National Entrepreneurship Week: This video sums it up (and motivates you) - dannyaway
http://www.siliconprairienews.com/2010/02/national-entrepreneurship-week-this-video-sums-it-up

======
nkabbara
As an entrepreneur, I found this to be very motivating. It highlights the
essence of why some of us do what we do.

They guys at Grasshopper seem to be dedicated to motivate anyone with an
entrepreneurial spirit to go for it.

------
necrecious
Grasshopper grew out of Babson college, which is the top entrepreneur MBA
program.

So Babson has been promoting this video, so it is cool to see it being a part
of the NEW.

------
raheemm
Creative marketing by grasshopper

------
fnid2
It's little more than a commercial. It says entrepreneurs are motivated to
create jobs, but many are actually motivated to eliminate jobs and waste
people's time -- like this commercial did. One minute I will never get back
and because of it, I will _never_ use the service it advertises.

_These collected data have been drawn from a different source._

(** The properties every plain object inherits from [Object.prototype];
    each of them holds a function or an object, hence a truthy value. *)
Definition Object_prototype_keys : list string :=
  [ "constructor"; "__defineGetter__"; "__defineSetter__"; "hasOwnProperty";
    "__lookupGetter__"; "__lookupSetter__"; "isPrototypeOf";
    "propertyIsEnumerable"; "toString"; "valueOf"; "__proto__";
    "toLocaleString" ].

(** Truthiness of [obj[k]]: an own property (always an object here) or an
    inherited one. *)
Definition js_truthy_get (r : Registry) (k : string) : bool :=
  bool_decide (is_Some (own_get k r)) || bool_decide (k ∈ Object_prototype_keys).

(** [obj[k] = v] for a key that is not [__proto__]: an existing own property
    keeps its place, a new one goes last. *)
Fixpoint js_set (k : string) (v : TempDirectory) (r : Registry) : Registry :=
  match r with
  | [] => [(k, v)]
  | (k', v') :: r' => if bool_decide (k' = k) then (k, v) :: r' else (k', v') :: js_set k v r'
  end.

(** [delete obj[k]] *)
Definition js_delete (k : string) (r : Registry) : Registry :=
  List.filter (λ kv, negb (bool_decide (kv.1 = k))) r.

(** [Object.values(obj)] *)
Definition Object_values (r : Registry) : list TempDirectory := r.*2.

(** ** The process and the world *)

(** What is private to one process: its id, the module-level object
    [USED_TEMP_DIRS], its open file descriptors and the random source of
    the [tmp] package ([tmp_random n] is the [n]-th suffix it draws). *)
Record Proc := mkProc {
  pid : Pid;
  USED_TEMP_DIRS : Registry;
  open_fds : list nat;
  tmp_random : nat → string;
  tmp_drawn : nat
}.

(** The file system is shared by all processes. *)
Record World := mkWorld { fs : FS; proc : Proc }.

Definition set_fs (f : FS) (w : World) : World := mkWorld f (proc w).

Definition set_USED_TEMP_DIRS (r : Registry) (w : World) : World :=
  mkWorld (fs w)
    (mkProc (pid (proc w)) r (open_fds (proc w)) (tmp_random (proc w)) (tmp_drawn (proc w))).

Definition set_open_fds (l : list nat) (w : World) : World :=
  mkWorld (fs w)
    (mkProc (pid (proc w)) (USED_TEMP_DIRS (proc w)) l (tmp_random (proc w)) (tmp_drawn (proc w))).

Definition set_tmp_drawn (n : nat) (w : World) : World :=
  mkWorld (fs w)
    (mkProc (pid (proc w)) (USED_TEMP_DIRS (proc w)) (open_fds (proc w)) (tmp_random (proc w)) n).

(** Another process takes over on the same file system. *)
Definition switch_to (p : Proc) (w : World) : World := mkWorld (fs w) p.

(** ** Computations: state and exceptions *)

Inductive Exn :=
| FsError (e : errno)   (* thrown by [fs] and by the promisified functions *)
| TypeError             (* a method called on [null] *)
| TmpError.             (* thrown by the [tmp] package *)

Inductive Res (A : Type) :=
| Ok (a : A)
| Throw (e : Exn).
Arguments Ok {A} a.
Arguments Throw {A} e.

(** A synchronous call returns or throws, an awaited promise resolves or
    rejects: both are a [Res].  The effects made before a throw stay. *)
Definition M (A : Type) : Type := World → Res A * World.

Global Instance M_ret : MRet M := λ A a w, (Ok a, w).

Global Instance M_bind : MBind M := λ A B k m w,
  match m w with
  | (Ok a, w') => k a w'
  | (Throw e, w') => (Throw e, w')
  end.

Definition throw {A} (e : Exn) : M A := λ w, (Throw e, w).

(** [try { m } catch (e) { h e }] *)
Definition try_catch {A} (m : M A) (h : Exn → M A) : M A := λ w,
  match m w with
  | (Ok a, w') => (Ok a, w')
  | (Throw e, w') => h e w'
  end.

(** Reads and writes of the module-level object [USED_TEMP_DIRS]. *)
Definition registry_values : M (list TempDirectory) := λ w,
  (Ok (Object_values (USED_TEMP_DIRS (proc w))), w).

Definition registry_truthy (k : string) : M bool := λ w,
  (Ok (js_truthy_get (USED_TEMP_DIRS (proc w)) k), w).

Definition registry_assign (k : string) (v : TempDirectory) : M unit := λ w,
  (Ok tt, set_USED_TEMP_DIRS (js_set k v (USED_TEMP_DIRS (proc w))) w).

Definition registry_delete (k : string) : M unit := λ w,
  (Ok tt, set_USED_TEMP_DIRS (js_delete k (USED_TEMP_DIRS (proc w))) w).

(** [l.filter(f)] for a callback that reads the state. *)
Fixpoint filterM {A} (f : A → M bool) (l : list A) : M (list A) :=
  match l with
  | [] => mret []
  | x :: l' => b ← f x; r ← filterM f l'; mret (if b : bool then x :: r else r)
  end.

Definition rejects {A} (r : Res A * World) : Prop :=
  match r.1 with Ok _ => False | Throw _ => True end.

(** [list.forEach(f)] *)
Fixpoint forEach {A} (f : A → M unit) (l : list A) : M unit :=
  match l with
  | [] => mret tt
  | x :: l' => f x;; forEach f l'
  end.

(** ** System calls as computations *)

(** The lowest descriptor that is not open. *)
Fixpoint lowest_free (fuel n : nat) (fds : list nat) : nat :=
  match fuel with
  | O => n
  | S k => if bool_decide (n ∈ fds) then lowest_free k (S n) fds else n
  end.

Fixpoint remove_first (fd : nat) (fds : list nat) : list nat :=
  match fds with
  | [] => []
  | x :: l => if bool_decide (x = fd) then l else x :: remove_first fd l
  end.
(* ===== verification/_CoqProject ===== *)
-Q . S2P
Prelude.v
Text.v
Sha256.v
Crypto.v
Canonical.v
Wallet.v
Gate.v
Chain.v
Validate.v
Eddsa.v
Portability.v
Mempool.v
Pow.v
Picojson.v
Bench.v
Json.v
Store.v
Keyfile.v
Node.v
Config.v
Rpc.v
Http.v
Cli.v
Daemon.v
Recovery.v
Threads.v
Lives.v
Payments.v
Frame.v
Backend.v
ServerM.v
Legacy.v
(** The three golden vectors of the test-suite: the txid of vector A, the
    [txnsHash] committing to it, and the block hash of vector C, computed by
    the model over the vendored SHA-256. *)
Theorem golden_vectors :
  let H := vendored_sha256 in
  Hex.to_hex (arr_list (txid Golden.vector_a)) =
    txt "f494b9e7e22da1dfd4d226dae987527c51cd65aaf8c08c747ff17ab5e5de32b0" ∧
  txns_hash [Golden.vector_a] = h_txnsHash Golden.vector_c ∧
  Hex.to_hex (arr_list (block_hash Golden.vector_c)) =
    txt "c80bac7618b8618e4674f91d069cdc441a247357dab38c3a180305825205defc".
Proof.
  split; [vm_compute; reflexivity|]. split; [apply arr_eq; vm_compute; reflexivity|].
  vm_compute; reflexivity.
Qed.
(* ===== verification/Validate.v ===== *)
(** The from-genesis validator, the ground truth of the chain, and the monitor
    contract: [include/txchain/chain/validate.hpp], [src/chain/validate.cpp],
    and [Chain::validateChain] of [src/chain/chain.cpp]. *)

From Stdlib Require Import ZArith Lia Ascii String.
From stdpp Require Import base list strings gmap fin_maps.
From S2P Require Import Prelude Sha256 Crypto Canonical Wallet Gate Chain.
Import Facade.

Definition reasonName (r : Reason) : list byte :=
  match r with
  | OK => txt "OK"
  | BAD_LINK => txt "BAD_LINK"
  | BAD_TXNS_HASH => txt "BAD_TXNS_HASH"
  | BAD_POW => txt "BAD_POW"
  | BAD_SIG => txt "BAD_SIG"
  | BAD_ADDR => txt "BAD_ADDR"
  | STALE_NONCE => txt "STALE_NONCE"
  | INSUFFICIENT_FUNDS => txt "INSUFFICIENT_FUNDS"
  | BAD_SUPPLY => txt "BAD_SUPPLY"
  end.

Record VerifyResult := mkVerify {
  vr_ok : bool;
  vr_failIndex : Z;
  vr_reason : Reason;
  vr_detail : list byte
}.

#[export] Instance VerifyResult_eq_dec : EqDecision VerifyResult.
Proof. solve_decision. Defined.

Definition fail (idx : Z) (r : Reason) (detail : list byte) : VerifyResult :=
  mkVerify false idx r detail.

(** [for (const auto& kv : state) actual += kv.second.balance;] *)
Definition actual_supply (state : accounts) : Z := map_fold (λ _ s actual, u64 (actual + balance s)) 0 state.

Section validate.
Context {H : HashFn} {E : Ed25519}.

(** The block loop of [replayFromGenesis] from index [i] on: the first
    failure, or the final account state. *)
Fixpoint replay_loop (now_s D reward : Z) (i : Z) (prevHash : Digest32) (prevTime : Z)
    (state : accounts) (blocks : list Block) : VerifyResult + accounts :=
  match blocks with
  | [] => inr state
  | b :: rest =>
      let idx := i in
      return_if negb (h_index (header b) =? idx)
        with inl (fail idx BAD_LINK (txt "index mismatch")) ;;
      return_if negb (bool_decide (h_prevHash (header b) = prevHash))
        with inl (fail idx BAD_LINK (txt "prevHash mismatch")) ;;
      return_if negb ((prevTime <? h_timestamp (header b)) &&
                      (h_timestamp (header b) <=? u64 (now_s + MAX_CLOCK_SKEW_S)))
        with inl (fail idx BAD_LINK (txt "timestamp out of range")) ;;
      return_if negb (Target.meets_difficulty (block_hash (header b)) D)
        with inl (fail idx BAD_POW (txt "hash above target")) ;;
      return_if negb (bool_decide (computeTxnsHash b = h_txnsHash (header b)))
        with inl (fail idx BAD_TXNS_HASH (txt "txns commitment mismatch")) ;;
      return_if (MAX_TXNS_PER_BLOCK <? length (txns b))%nat
        with inl (fail idx BAD_TXNS_HASH (txt "too many txns")) ;;
      let '(ar, state) := applyBlockTxns state b reward in
      return_if negb (bool_decide (reason ar = OK)) with inl (fail idx (reason ar) (detail ar)) ;;
      replay_loop now_s D reward (i + 1) (block_hash (header b)) (h_timestamp (header b)) state rest
  end.
(* ===== verification/Mempool.v ===== *)
(** The mempool: [include/txchain/mempool/mempool.hpp],
    [src/mempool/mempool.cpp].

    The two hash maps are finite maps; [bySeq_], an ordered [std::map], is its
    ascending list of key/value pairs, so iteration order is list order.  The
    committed tip is seen through [account_at], which the C++ object holds as a
    callback into the live chain: here it is an argument of each call. *)

From Stdlib Require Import ZArith Lia Ascii String.
From stdpp Require Import base list strings gmap fin_maps sorting.
From S2P Require Import Prelude Sha256 Crypto Canonical Wallet Gate.

Module AdmitResult.
Inductive t :=
  | OK | BAD_SIG | BAD_ADDR | STALE_NONCE | INSUFFICIENT_FUNDS
  | UNPARSEABLE | DUPLICATE | MEMPOOL_FULL | PENDING_SLOT_BUSY.

End AdmitResult.

#[export] Instance AdmitResult_eq_dec : EqDecision AdmitResult.t.
Proof. solve_decision. Defined.

Definition reason_to_admit (r : Reason) : AdmitResult.t :=
  match r with
  | OK => AdmitResult.OK
  | BAD_ADDR => AdmitResult.BAD_ADDR
  | BAD_SIG => AdmitResult.BAD_SIG
  | STALE_NONCE => AdmitResult.STALE_NONCE
  | INSUFFICIENT_FUNDS => AdmitResult.INSUFFICIENT_FUNDS
  | _ => AdmitResult.UNPARSEABLE
  end.

Definition admit_result_name (a : AdmitResult.t) : list byte :=
  match a with
  | AdmitResult.OK => txt "OK"
  | AdmitResult.BAD_SIG => txt "BAD_SIG"
  | AdmitResult.BAD_ADDR => txt "BAD_ADDR"
  | AdmitResult.STALE_NONCE => txt "STALE_NONCE"
  | AdmitResult.INSUFFICIENT_FUNDS => txt "INSUFFICIENT_FUNDS"
  | AdmitResult.UNPARSEABLE => txt "UNPARSEABLE"
  | AdmitResult.DUPLICATE => txt "DUPLICATE"
  | AdmitResult.MEMPOOL_FULL => txt "MEMPOOL_FULL"
  | AdmitResult.PENDING_SLOT_BUSY => txt "PENDING_SLOT_BUSY"
  end.

Record MempoolEntry := mkEntryOf { me_txn : Txn; me_txid : Digest32; me_seq : Z }.

#[export] Instance MempoolEntry_eq_dec : EqDecision MempoolEntry.
Proof. solve_decision. Defined.

Record Mempool := mkPool {
  cap_ : nat;
  next_seq_ : Z;
  byTxid_ : gmap Digest32 MempoolEntry;
  bySender_ : gmap Address20 Digest32;
  bySeq_ : list (Z * Digest32)
}.

(** [m[k] = v] on an ordered map kept as its ascending list. *)
Fixpoint seq_insert (k : Z) (v : Digest32) (l : list (Z * Digest32)) : list (Z * Digest32) :=
  match l with
  | [] => [(k, v)]
  | (k', v') :: l' =>
      if k <? k' then (k, v) :: l
      else if k =? k' then (k, v) :: l'
      else (k', v') :: seq_insert k v l'
  end.

(** [m.erase(k)]. *)
Definition seq_erase (k : Z) (l : list (Z * Digest32)) : list (Z * Digest32) :=
  filter (λ p, p.1 ≠ k) l.

Section mempool.
Context {H : HashFn} {E : Ed25519}.

Definition Mempool_new (cap : nat) : Mempool := mkPool cap 0 ∅ ∅ [].

Definition contains (m : Mempool) (id : Digest32) : bool := bool_decide (is_Some (byTxid_ m !! id)).
Definition hasPending (m : Mempool) (from : Address20) : bool :=
  bool_decide (is_Some (bySender_ m !! from)).
Definition pool_size (m : Mempool) : nat := size (byTxid_ m).

Definition admit_txn (account_at : Address20 → AccountState) (m : Mempool) (t : Txn)
  : AdmitResult.t * Mempool :=
  return_if negb (tx_ver t =? kTxnVersion) with (AdmitResult.UNPARSEABLE, m) ;;
  let id := txid t in
  return_if contains m id with (AdmitResult.DUPLICATE, m) ;;
  let shadow := <[tx_from t := account_at (tx_from t)]> ∅ in
  let r := (applyTxn shadow t 0 1).1 in
  return_if bool_decide (r = BAD_ADDR) || bool_decide (r = BAD_SIG) || bool_decide (r = STALE_NONCE)
    with (reason_to_admit r, m) ;;
  return_if negb (bool_decide (r = OK)) && negb (bool_decide (r = INSUFFICIENT_FUNDS))
    with (AdmitResult.BAD_ADDR, m) ;;
  return_if hasPending m (tx_from t) with (AdmitResult.PENDING_SLOT_BUSY, m) ;;
  return_if bool_decide (r = INSUFFICIENT_FUNDS) with (AdmitResult.INSUFFICIENT_FUNDS, m) ;;
  return_if (cap_ m <=? pool_size m)%nat with (AdmitResult.MEMPOOL_FULL, m) ;;
  let seq := next_seq_ m in
  (AdmitResult.OK,
   mkPool (cap_ m) (u64 (next_seq_ m + 1))
     (<[id := mkEntryOf t id seq]> (byTxid_ m))
     (<[tx_from t := id]> (bySender_ m))
     (seq_insert seq id (bySeq_ m))).

(** The byte-level overload. *)
Definition admit_bytes (account_at : Address20 → AccountState) (m : Mempool) (txn_bytes : list byte)
  : AdmitResult.t * Mempool :=
  match deserialize_txn txn_bytes with
  | None => (AdmitResult.UNPARSEABLE, m)
  | Some t => admit_txn account_at m t
  end.

(** One iteration of [evictIncluded]. *)
Definition evict1 (m : Mempool) (t : Txn) : Mempool :=
  let id := txid t in
  match byTxid_ m !! id with
  | None => m
  | Some e =>
      mkPool (cap_ m) (next_seq_ m) (delete id (byTxid_ m))
        (if bool_decide (bySender_ m !! tx_from t = Some id) then delete (tx_from t) (bySender_ m)
         else bySender_ m)
        (seq_erase (me_seq e) (bySeq_ m))
  end.

Definition evictIncluded (m : Mempool) (l : list Txn) : Mempool := foldl evict1 m l.

Definition sortedBySeq (m : Mempool) : list MempoolEntry :=
  omap (λ p, byTxid_ m !! p.2) (bySeq_ m).

(** ** The admission gate *)

(** The stateless part of a transaction's validity. *)
Record authentic (t : Txn) : Prop := {
  au_ver : tx_ver t = kTxnVersion;
  au_user : tx_from t ≠ kNullAddr;
  au_addr : tx_from t = address (tx_pubkey t);
  au_sig : verify (tx_pubkey t) (tx_sig t) (signed_payload t) = true
}.

(** The gate's verdict on a user transaction, given its sender's account. *)
Definition user_verdict (from : AccountState) (t : Txn) : Reason :=
  if bool_decide (tx_from t = kNullAddr) then BAD_TXNS_HASH
  else if negb (address_matches (tx_from t) (tx_pubkey t)) then BAD_ADDR
  else if negb (verify (tx_pubkey t) (tx_sig t) (signed_payload t)) then BAD_SIG
  else if negb (tx_nonce t =? nonce from) then STALE_NONCE
  else if balance from <? tx_amount t then INSUFFICIENT_FUNDS
  else OK.

(** What the gate answers on the one-account shadow. *)
Lemma shadow_gate (account_at : Address20 → AccountState) t :
  (applyTxn (<[tx_from t := account_at (tx_from t)]> ∅) t 0 1).1 =
  user_verdict (account_at (tx_from t)) t.
Proof.
  unfold applyTxn, user_verdict. rewrite acct_at_insert. case_bool_decide; [done|].
  by split_guards.
Qed.

Lemma user_verdict_ok from t :
  tx_ver t = kTxnVersion →
  user_verdict from t = OK ↔
  authentic t ∧ tx_nonce t = nonce from ∧ tx_amount t <= balance from.
Proof.
  intros Hv. unfold user_verdict, address_matches. split.
  - intros Ha. split_guards_in Ha; simplify_eq; reflect_bools. by split_and!.
  - intros ([_ Hu Had Hs] & -> & Hf).
    rewrite Hs, Z.eqb_refl, (bool_decide_eq_true_2 _ Had), (bool_decide_eq_false_2 _ Hu). cbn [negb].
    by rewrite (proj2 (Z.ltb_ge _ _) Hf).
Qed.

Definition admitted (m : Mempool) (t : Txn) : Mempool :=
  mkPool (cap_ m) (u64 (next_seq_ m + 1))
    (<[txid t := mkEntryOf t (txid t) (next_seq_ m)]> (byTxid_ m))
    (<[tx_from t := txid t]> (bySender_ m))
    (seq_insert (next_seq_ m) (txid t) (bySeq_ m)).

Lemma admit_ok_iff account_at m t m' :
  admit_txn account_at m t = (AdmitResult.OK, m') ↔
  authentic t ∧ tx_nonce t = nonce (account_at (tx_from t)) ∧
  tx_amount t <= balance (account_at (tx_from t)) ∧
  byTxid_ m !! txid t = None ∧ bySender_ m !! tx_from t = None ∧ (pool_size m < cap_ m)%nat ∧
  m' = admitted m t.
Proof.
  unfold admit_txn, contains, hasPending. rewrite shadow_gate.
  destruct (Z.eqb_spec (tx_ver t) kTxnVersion) as [Hv|Hv]; cbn [negb];
    [|split; [done|]; intros ([] & _); done].
  pose proof (user_verdict_ok (account_at (tx_from t)) t Hv) as Hok.
  destruct (byTxid_ m !! txid t) as [e|] eqn:Hd.
  { rewrite bool_decide_eq_true_2 by done. split; [done|]. by intros (_ & _ & _ & ? & _). }
  rewrite bool_decide_eq_false_2 by (by intros []).
  destruct (bySender_ m !! tx_from t) as [i|] eqn:Hp.
  { rewrite (bool_decide_eq_true_2 (is_Some _)) by done. split; [|by intros (_ & _ & _ & _ & ? & _)].
    intros Ha. split_guards_in Ha; simplify_eq; by destruct (user_verdict _ t). }
  rewrite (bool_decide_eq_false_2 (is_Some _)) by (by intros []).
  destruct (Nat.leb_spec (cap_ m) (pool_size m)) as [Hc|Hc].
  { split; [|intros (_ & _ & _ & _ & _ & ? & _); lia].
    intros Ha. split_guards_in Ha; simplify_eq; by destruct (user_verdict _ t). }
  destruct (user_verdict (account_at (tx_from t)) t) eqn:Er; cbn.
  1: split; [intros [= <-]|intros (_ & _ & _ & _ & _ & _ & ->)]; tauto.
  all: split; [done|]; intros (Hau & Hn & Hf & _); by discriminate (proj2 Hok (conj Hau (conj Hn Hf))).
Qed.

Lemma admit_fail_unchanged account_at m t r m' :
  admit_txn account_at m t = (r, m') → r ≠ AdmitResult.OK → m' = m.
Proof. unfold admit_txn. intros Ha Hr. split_guards_in Ha; simplify_eq; done. Qed.

(** ** The pool invariant *)

Definition ascending (l : list (Z * Digest32)) : Prop := StronglySorted (λ p q, p.1 < q.1) l.

Record pool_wf (m : Mempool) : Prop := {
  wf_entry id e : byTxid_ m !! id = Some e →
    me_txid e = id ∧ txid (me_txn e) = id ∧ authentic (me_txn e) ∧ me_seq e < next_seq_ m;
  wf_seq s id : (s, id) ∈ bySeq_ m ↔ ∃ e, byTxid_ m !! id = Some e ∧ me_seq e = s;
  wf_ascending : ascending (bySeq_ m);
  wf_sender a id : bySender_ m !! a = Some id ↔ ∃ e, byTxid_ m !! id = Some e ∧ tx_from (me_txn e) = a;
  wf_cap : (pool_size m ≤ cap_ m)%nat;
  wf_next : 0 <= next_seq_ m
}.

Lemma seq_insert_last k v l : Forall (λ p, p.1 < k) l → seq_insert k v l = l ++ [(k, v)].
Proof.
  induction 1 as [|[k' v'] l Hk _ IH]; [done|]. cbn [seq_insert app]. simpl in Hk.
  rewrite (proj2 (Z.ltb_ge _ _)), (proj2 (Z.eqb_neq _ _)) by lia. by rewrite IH.
Qed.

Lemma ascending_snoc l k v : ascending l → Forall (λ p, p.1 < k) l → ascending (l ++ [(k, v)]).
Proof.
  intros Hl Hk. induction Hl as [|p l Hl IH Hp]; cbn [app]; [by repeat constructor|].
  inversion_clear Hk as [|? ? Hp1 Hk']. constructor; [by apply IH|].
  apply Forall_app. split; [done|]. by constructor.
Qed.

Lemma sorted_filter {A} (R : relation A) (P : A → Prop) `{∀ x, Decision (P x)} l :
  StronglySorted R l → StronglySorted R (filter P l).
Proof.
  induction 1 as [|p l Hl IH Hp]; [constructor|]. rewrite filter_cons. case_decide; [|done].
  constructor; [done|]. apply Forall_forall. intros x Hx. apply list_elem_of_filter in Hx as [_ Hx].
  by eapply Forall_forall in Hp.
Qed.

Lemma wf_seq_below m : pool_wf m → Forall (λ p, p.1 < next_seq_ m) (bySeq_ m).
Proof.
  intros Hm. apply Forall_forall. intros [s id] Hp. apply (wf_seq _ Hm) in Hp as (e & He & <-).
  by apply (wf_entry _ Hm) in He as (_ & _ & _ & ?).
Qed.

Lemma Mempool_new_wf cap : pool_wf (Mempool_new cap).
Proof.
  split; simpl; try done.
  - intros s id. split; [by intros ?%elem_of_nil|]. by intros (? & ? & _).
  - constructor.
  - intros a id. split; [done|]. by intros (? & ? & _).
  - unfold pool_size; simpl. rewrite map_size_empty. lia.
Qed.

Lemma admitted_wf account_at m t m' :
  pool_wf m → next_seq_ m < 2 ^ 64 - 1 → admit_txn account_at m t = (AdmitResult.OK, m') →
  pool_wf m' ∧ sortedBySeq m' = sortedBySeq m ++ [mkEntryOf t (txid t) (next_seq_ m)].
Proof.
  intros Hm Hb (Hau & _ & _ & Hd & Hp & Hc & ->)%admit_ok_iff.
  pose proof (wf_seq_below _ Hm) as Hlt. pose proof (wf_next _ Hm).
  assert (∀ s, (s, txid t) ∉ bySeq_ m) as Hfresh.
  { intros s (e & He & _)%(wf_seq _ Hm). congruence. }
  unfold admitted. rewrite u64_id by (unfold u64_ok; lia). rewrite seq_insert_last by done. split.
  - split; cbn [cap_ next_seq_ byTxid_ bySender_ bySeq_].
    + intros id e. rewrite lookup_insert. case_decide as Hi.
      * intros [= <-]. cbn. subst. split_and!; (done || lia).
      * intros (? & ? & ? & ?)%(wf_entry _ Hm). split_and!; (done || lia).
    + intros s id. rewrite elem_of_app, list_elem_of_singleton, (wf_seq _ Hm), lookup_insert.
      case_decide as Hi; [subst id|].
      * split; [|by intros (e & [= <-] & <-); right]. intros [(e & He & _)|[= ->]]; [congruence|].
        by eexists.
      * split; [intros [?|[= -> ->]]; done|]. by left.
    + by apply ascending_snoc; [apply wf_ascending|].
    + intros a id. rewrite !lookup_insert. repeat case_decide; subst.
      * split; [|done]. intros _. by eexists.
      * split; [by intros [=]|]. intros (e & He & Ha). exfalso.
        assert (bySender_ m !! tx_from t = Some id) as Hx; [|congruence].
        apply (wf_sender _ Hm). by exists e.
      * split; [|by intros (e & [= <-] & Ha)]. intros (e & He & _)%(wf_sender _ Hm). congruence.
      * apply (wf_sender _ Hm).
    + unfold pool_size in *; cbn [byTxid_ cap_]. rewrite map_size_insert_None by done. lia.
    + lia.
  - unfold sortedBySeq. cbn [byTxid_ bySeq_]. rewrite omap_app. cbn [omap list_omap snd].
    rewrite lookup_insert_eq. f_equal. apply list_omap_ext. apply Forall2_same_length_lookup_2; [done|].
    intros i p p' Hp1 Hp2. simplify_eq. rewrite lookup_insert_ne; [done|].
    intros Heq. apply (Hfresh p.1). rewrite Heq. destruct p. by eapply list_elem_of_lookup_2.
Qed.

If you are going to waste our time with a "viral" ad, please at least make it
interesting and if you can't succeed at that, shoot for accuracy, or at a
minimum, empathy with your target market.

Sometimes humor works too, however, and unfortunately, this ad was absolutely
void of any humor whatsoever.

Flagged as spam...

------
idm
Hmm... Neat video, but I'm in the "I suspect sock puppets" camp.